From the entries below, output the line with "(* ===== verification/Generic.v ===== *)" and each following line up to and including the line with "bare client is", exactly as written.

STORED DATA:
+--

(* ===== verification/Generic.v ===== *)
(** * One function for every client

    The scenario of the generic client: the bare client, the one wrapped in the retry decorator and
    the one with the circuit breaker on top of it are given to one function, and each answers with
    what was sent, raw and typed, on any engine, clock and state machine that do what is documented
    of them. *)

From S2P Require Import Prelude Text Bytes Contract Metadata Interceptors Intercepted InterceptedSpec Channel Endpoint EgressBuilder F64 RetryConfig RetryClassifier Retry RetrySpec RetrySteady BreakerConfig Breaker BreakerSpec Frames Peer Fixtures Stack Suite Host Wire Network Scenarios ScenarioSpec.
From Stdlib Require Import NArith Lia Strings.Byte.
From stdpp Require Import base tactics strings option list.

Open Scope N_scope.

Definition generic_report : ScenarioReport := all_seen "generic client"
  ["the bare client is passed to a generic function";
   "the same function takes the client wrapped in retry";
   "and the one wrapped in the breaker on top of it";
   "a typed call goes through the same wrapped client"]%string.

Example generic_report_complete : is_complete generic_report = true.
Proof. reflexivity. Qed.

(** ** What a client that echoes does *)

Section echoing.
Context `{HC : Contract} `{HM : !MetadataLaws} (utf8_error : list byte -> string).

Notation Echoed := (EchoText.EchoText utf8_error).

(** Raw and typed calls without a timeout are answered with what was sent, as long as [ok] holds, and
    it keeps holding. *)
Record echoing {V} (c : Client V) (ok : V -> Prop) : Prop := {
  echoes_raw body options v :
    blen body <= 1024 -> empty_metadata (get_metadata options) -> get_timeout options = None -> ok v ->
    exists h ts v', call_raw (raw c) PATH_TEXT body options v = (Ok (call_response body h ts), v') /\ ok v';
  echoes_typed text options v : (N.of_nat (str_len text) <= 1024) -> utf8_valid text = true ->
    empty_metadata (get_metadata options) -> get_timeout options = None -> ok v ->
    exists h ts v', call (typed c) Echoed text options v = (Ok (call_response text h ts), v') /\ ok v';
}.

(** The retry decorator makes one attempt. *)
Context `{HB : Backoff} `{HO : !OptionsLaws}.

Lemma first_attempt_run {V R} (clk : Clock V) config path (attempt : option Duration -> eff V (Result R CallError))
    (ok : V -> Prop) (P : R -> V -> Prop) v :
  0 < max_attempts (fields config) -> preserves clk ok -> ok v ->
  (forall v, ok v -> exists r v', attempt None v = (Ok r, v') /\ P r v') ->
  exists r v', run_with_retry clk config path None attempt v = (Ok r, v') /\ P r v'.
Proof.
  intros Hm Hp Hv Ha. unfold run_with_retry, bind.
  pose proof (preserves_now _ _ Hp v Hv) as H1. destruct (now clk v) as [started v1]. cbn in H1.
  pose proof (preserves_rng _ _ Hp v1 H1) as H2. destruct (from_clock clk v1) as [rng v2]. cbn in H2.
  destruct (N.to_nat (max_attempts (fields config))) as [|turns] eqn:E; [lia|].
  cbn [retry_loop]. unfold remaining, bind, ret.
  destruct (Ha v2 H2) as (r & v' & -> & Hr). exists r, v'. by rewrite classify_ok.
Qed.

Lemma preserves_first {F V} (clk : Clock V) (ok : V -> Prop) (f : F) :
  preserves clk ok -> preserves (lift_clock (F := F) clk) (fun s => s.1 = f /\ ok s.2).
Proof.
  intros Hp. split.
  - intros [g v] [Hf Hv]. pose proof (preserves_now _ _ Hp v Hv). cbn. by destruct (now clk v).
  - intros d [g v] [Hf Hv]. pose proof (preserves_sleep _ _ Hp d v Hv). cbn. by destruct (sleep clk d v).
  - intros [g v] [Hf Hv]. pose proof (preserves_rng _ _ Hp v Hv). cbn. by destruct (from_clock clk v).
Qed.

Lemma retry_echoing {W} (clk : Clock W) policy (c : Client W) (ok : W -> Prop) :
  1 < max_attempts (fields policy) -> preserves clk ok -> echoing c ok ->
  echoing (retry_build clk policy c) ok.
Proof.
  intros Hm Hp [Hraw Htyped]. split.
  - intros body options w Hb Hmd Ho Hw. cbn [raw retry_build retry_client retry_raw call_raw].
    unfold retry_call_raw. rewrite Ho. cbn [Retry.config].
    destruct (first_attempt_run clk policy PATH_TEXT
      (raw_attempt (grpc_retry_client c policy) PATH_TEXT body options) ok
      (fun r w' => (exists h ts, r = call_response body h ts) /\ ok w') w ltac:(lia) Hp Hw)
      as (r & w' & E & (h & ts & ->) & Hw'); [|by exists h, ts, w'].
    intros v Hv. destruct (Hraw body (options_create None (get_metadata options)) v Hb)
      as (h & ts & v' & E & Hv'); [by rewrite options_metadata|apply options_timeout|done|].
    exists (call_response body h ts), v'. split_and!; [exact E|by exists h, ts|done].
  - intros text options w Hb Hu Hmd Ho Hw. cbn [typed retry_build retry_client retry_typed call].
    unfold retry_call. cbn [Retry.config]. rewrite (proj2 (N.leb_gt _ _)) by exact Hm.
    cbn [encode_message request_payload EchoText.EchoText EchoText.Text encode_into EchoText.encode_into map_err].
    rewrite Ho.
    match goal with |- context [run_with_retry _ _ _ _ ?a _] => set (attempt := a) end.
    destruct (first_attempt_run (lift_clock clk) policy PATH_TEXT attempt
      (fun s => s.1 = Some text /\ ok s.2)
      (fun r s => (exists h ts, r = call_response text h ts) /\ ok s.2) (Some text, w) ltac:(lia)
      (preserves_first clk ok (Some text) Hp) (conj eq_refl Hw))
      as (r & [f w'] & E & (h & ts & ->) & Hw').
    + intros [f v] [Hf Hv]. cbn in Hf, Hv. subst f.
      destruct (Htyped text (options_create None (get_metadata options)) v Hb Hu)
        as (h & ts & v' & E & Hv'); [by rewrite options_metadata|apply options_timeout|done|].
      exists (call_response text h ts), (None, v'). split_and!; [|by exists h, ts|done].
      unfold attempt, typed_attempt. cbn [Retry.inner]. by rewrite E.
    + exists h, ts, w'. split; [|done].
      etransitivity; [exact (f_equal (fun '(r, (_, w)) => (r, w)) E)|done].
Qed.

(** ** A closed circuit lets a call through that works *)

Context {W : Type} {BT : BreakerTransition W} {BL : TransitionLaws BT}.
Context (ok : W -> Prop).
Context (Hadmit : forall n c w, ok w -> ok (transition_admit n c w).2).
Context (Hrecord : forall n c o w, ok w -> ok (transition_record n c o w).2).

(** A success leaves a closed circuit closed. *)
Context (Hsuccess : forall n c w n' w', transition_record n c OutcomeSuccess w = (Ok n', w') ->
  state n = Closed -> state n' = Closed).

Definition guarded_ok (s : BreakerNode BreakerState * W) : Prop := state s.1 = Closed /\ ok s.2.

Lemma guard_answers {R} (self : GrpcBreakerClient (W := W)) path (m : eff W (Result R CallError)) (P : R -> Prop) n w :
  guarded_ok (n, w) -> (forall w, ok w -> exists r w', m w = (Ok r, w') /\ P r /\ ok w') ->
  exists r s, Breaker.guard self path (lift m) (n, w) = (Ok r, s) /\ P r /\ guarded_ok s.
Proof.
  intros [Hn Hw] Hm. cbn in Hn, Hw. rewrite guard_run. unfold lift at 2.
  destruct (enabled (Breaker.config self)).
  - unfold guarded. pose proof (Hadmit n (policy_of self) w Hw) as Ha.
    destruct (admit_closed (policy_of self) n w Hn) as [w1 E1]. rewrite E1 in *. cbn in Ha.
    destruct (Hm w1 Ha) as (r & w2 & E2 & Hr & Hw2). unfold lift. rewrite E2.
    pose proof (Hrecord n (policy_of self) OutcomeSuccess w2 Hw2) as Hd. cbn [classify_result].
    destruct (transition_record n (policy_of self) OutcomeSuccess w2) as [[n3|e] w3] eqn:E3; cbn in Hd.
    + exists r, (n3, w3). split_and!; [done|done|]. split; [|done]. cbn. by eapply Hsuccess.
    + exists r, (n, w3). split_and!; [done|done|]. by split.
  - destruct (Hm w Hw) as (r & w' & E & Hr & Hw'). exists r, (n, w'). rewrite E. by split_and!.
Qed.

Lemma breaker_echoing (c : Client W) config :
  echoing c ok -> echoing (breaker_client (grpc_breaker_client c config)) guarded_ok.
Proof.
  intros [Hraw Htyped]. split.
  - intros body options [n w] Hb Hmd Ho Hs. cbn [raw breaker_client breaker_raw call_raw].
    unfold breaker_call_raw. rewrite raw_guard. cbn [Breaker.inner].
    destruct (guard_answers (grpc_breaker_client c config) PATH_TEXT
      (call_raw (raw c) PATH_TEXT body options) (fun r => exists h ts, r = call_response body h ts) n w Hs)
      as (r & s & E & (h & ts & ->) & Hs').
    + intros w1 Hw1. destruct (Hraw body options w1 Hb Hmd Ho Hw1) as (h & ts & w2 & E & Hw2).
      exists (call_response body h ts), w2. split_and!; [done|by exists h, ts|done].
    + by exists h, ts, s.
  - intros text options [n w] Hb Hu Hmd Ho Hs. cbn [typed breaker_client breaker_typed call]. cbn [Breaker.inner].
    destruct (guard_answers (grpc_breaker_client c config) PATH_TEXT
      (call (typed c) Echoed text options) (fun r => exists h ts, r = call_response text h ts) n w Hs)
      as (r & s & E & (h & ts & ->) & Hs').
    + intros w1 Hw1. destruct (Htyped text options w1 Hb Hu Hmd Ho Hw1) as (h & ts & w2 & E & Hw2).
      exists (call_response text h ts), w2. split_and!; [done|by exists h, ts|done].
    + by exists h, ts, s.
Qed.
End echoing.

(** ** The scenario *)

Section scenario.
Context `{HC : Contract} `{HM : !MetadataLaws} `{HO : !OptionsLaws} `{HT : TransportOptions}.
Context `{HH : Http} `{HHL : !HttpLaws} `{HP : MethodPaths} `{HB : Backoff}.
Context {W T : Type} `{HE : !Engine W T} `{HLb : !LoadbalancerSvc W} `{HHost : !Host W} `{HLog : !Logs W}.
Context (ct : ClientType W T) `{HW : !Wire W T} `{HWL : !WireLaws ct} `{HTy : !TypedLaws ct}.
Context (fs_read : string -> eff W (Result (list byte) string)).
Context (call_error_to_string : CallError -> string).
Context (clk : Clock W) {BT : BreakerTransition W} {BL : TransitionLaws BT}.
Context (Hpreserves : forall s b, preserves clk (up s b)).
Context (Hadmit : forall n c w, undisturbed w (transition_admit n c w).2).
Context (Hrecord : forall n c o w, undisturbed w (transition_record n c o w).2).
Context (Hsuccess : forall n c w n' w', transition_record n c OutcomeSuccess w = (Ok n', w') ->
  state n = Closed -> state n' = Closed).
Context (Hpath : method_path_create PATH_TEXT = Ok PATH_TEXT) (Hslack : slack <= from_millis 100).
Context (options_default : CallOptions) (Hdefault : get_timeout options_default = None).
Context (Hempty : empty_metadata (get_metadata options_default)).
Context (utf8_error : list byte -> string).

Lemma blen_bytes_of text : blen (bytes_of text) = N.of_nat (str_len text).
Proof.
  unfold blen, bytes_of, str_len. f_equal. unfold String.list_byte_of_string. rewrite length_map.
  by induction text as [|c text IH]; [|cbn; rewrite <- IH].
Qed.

+--

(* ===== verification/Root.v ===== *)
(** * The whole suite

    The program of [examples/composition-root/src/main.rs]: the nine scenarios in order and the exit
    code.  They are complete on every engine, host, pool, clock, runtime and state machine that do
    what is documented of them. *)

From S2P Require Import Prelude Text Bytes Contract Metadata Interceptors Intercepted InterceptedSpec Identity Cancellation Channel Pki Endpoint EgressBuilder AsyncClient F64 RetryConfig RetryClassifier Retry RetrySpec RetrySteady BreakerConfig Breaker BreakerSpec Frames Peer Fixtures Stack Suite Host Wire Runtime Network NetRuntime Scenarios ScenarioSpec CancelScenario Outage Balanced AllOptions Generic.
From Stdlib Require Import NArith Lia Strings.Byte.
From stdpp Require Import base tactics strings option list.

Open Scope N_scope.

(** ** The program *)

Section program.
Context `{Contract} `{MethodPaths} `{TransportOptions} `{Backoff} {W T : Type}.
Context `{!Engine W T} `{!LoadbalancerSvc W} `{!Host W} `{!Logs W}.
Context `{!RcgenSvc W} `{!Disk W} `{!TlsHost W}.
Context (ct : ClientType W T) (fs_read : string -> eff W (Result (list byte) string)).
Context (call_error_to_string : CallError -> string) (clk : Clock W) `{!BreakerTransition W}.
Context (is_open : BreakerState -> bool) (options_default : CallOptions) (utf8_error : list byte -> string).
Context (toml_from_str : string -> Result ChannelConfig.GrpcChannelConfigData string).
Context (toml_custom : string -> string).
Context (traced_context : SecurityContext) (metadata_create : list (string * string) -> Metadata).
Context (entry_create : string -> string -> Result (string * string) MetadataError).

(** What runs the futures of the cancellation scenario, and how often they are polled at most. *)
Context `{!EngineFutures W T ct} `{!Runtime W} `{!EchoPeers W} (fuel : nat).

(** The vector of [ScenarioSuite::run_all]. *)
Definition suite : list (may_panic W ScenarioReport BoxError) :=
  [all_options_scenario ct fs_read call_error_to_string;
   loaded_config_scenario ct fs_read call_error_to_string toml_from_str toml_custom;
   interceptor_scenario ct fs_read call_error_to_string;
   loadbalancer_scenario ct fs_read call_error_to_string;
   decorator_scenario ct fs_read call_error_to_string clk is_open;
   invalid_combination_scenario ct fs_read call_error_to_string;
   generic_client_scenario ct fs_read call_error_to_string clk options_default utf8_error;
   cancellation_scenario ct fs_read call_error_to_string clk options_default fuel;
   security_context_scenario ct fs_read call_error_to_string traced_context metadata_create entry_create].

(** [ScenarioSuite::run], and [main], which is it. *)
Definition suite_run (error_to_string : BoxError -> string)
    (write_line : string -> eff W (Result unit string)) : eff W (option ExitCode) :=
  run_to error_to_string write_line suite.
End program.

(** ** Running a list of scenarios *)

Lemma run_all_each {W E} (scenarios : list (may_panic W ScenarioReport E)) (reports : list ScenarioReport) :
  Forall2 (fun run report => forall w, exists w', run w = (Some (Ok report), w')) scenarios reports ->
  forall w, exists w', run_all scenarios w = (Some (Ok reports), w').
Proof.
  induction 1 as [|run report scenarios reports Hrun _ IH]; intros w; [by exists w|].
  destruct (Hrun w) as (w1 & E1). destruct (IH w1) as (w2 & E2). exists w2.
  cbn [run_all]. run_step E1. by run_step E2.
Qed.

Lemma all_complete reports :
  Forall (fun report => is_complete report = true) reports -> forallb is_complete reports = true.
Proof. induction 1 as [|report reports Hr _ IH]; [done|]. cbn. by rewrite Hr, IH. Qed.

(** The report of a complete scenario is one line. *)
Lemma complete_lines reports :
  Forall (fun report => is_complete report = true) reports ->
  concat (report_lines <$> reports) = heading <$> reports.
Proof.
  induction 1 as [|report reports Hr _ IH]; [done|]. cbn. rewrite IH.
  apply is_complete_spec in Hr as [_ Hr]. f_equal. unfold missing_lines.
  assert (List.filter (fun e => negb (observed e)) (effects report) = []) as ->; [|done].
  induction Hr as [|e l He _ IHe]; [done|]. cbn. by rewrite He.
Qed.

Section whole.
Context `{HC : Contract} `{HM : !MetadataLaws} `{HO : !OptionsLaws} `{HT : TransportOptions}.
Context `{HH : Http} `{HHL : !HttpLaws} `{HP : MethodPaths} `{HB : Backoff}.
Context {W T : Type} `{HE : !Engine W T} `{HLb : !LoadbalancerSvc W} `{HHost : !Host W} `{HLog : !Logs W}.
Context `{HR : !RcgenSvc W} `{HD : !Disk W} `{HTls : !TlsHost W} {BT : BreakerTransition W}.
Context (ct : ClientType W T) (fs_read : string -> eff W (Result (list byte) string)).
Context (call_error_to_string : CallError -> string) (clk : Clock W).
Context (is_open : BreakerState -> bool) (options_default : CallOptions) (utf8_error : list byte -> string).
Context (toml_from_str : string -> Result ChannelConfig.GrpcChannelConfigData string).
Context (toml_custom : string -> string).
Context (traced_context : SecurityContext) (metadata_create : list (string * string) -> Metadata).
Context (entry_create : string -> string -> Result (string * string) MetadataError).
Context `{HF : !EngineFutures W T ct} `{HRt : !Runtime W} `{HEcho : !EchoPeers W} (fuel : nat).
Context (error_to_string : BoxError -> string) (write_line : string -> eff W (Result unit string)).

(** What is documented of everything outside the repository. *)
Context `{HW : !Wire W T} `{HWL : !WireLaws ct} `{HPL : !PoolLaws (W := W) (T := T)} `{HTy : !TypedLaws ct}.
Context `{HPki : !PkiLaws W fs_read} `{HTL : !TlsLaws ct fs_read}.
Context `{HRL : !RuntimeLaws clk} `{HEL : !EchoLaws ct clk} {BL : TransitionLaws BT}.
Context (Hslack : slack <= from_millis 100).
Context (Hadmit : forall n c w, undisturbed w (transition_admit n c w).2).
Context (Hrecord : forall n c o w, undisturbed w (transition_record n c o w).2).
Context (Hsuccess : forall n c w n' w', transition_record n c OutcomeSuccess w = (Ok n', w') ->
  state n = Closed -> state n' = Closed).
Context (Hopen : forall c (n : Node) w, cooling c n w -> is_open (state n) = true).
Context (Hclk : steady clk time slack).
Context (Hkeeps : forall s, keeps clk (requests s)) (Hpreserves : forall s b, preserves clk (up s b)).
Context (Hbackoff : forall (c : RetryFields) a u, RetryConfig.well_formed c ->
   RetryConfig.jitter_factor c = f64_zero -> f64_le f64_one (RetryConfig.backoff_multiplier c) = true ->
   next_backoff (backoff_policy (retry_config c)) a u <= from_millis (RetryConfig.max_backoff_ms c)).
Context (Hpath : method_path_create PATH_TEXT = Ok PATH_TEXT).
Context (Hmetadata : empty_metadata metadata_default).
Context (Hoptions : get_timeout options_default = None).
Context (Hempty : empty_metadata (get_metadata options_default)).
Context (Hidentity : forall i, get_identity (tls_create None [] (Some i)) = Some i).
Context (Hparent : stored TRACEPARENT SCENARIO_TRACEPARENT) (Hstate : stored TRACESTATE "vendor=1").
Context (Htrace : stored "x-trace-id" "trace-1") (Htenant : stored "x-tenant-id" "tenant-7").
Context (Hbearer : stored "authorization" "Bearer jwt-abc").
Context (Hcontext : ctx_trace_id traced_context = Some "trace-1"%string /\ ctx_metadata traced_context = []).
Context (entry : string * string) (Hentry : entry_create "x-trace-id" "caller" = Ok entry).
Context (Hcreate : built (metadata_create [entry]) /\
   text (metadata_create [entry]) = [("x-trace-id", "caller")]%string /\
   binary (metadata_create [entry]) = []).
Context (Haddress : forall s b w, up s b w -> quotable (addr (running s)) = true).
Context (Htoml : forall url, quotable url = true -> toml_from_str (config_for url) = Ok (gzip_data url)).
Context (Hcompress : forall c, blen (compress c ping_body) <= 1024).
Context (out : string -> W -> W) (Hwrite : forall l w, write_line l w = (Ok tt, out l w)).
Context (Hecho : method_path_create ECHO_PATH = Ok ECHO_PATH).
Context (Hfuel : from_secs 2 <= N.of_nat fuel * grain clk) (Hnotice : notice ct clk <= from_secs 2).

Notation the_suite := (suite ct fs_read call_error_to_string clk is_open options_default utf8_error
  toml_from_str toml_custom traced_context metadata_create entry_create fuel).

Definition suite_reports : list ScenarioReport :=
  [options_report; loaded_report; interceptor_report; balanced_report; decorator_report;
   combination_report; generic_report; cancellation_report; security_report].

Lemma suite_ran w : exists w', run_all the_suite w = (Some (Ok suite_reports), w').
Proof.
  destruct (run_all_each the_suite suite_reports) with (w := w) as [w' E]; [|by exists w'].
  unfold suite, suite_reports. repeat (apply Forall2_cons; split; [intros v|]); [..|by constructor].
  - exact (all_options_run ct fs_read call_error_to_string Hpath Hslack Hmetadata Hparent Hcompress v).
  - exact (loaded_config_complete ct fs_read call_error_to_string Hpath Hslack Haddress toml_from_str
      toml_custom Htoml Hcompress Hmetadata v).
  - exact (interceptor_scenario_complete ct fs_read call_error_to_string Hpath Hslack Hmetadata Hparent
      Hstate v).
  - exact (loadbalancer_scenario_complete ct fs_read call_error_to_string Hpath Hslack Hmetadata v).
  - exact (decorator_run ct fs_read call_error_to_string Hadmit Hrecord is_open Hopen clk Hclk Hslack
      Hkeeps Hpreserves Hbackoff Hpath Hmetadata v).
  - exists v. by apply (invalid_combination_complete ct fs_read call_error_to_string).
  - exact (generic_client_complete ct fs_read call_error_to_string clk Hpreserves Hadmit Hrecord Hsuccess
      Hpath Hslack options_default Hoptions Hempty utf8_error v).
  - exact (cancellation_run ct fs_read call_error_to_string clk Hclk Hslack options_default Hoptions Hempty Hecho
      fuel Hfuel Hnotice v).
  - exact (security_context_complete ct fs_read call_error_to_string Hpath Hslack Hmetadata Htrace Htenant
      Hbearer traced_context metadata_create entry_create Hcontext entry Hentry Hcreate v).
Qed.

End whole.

+--

ANSWER TO THE PROBLEM:
(* ===== verification/Generic.v ===== *)
(** * One function for every client

    The scenario of the generic client: the bare client, the one wrapped in the retry decorator and
    the one with the circuit breaker on top of it are given to one function, and each answers with
    what was sent, raw and typed, on any engine, clock and state machine that do what is documented
    of them. *)

From S2P Require Import Prelude Text Bytes Contract Metadata Interceptors Intercepted InterceptedSpec Channel Endpoint EgressBuilder F64 RetryConfig RetryClassifier Retry RetrySpec RetrySteady BreakerConfig Breaker BreakerSpec Frames Peer Fixtures Stack Suite Host Wire Network Scenarios ScenarioSpec.
From Stdlib Require Import NArith Lia Strings.Byte.
From stdpp Require Import base tactics strings option list.

Open Scope N_scope.

Definition generic_report : ScenarioReport := all_seen "generic client"
  ["the bare client is passed to a generic function";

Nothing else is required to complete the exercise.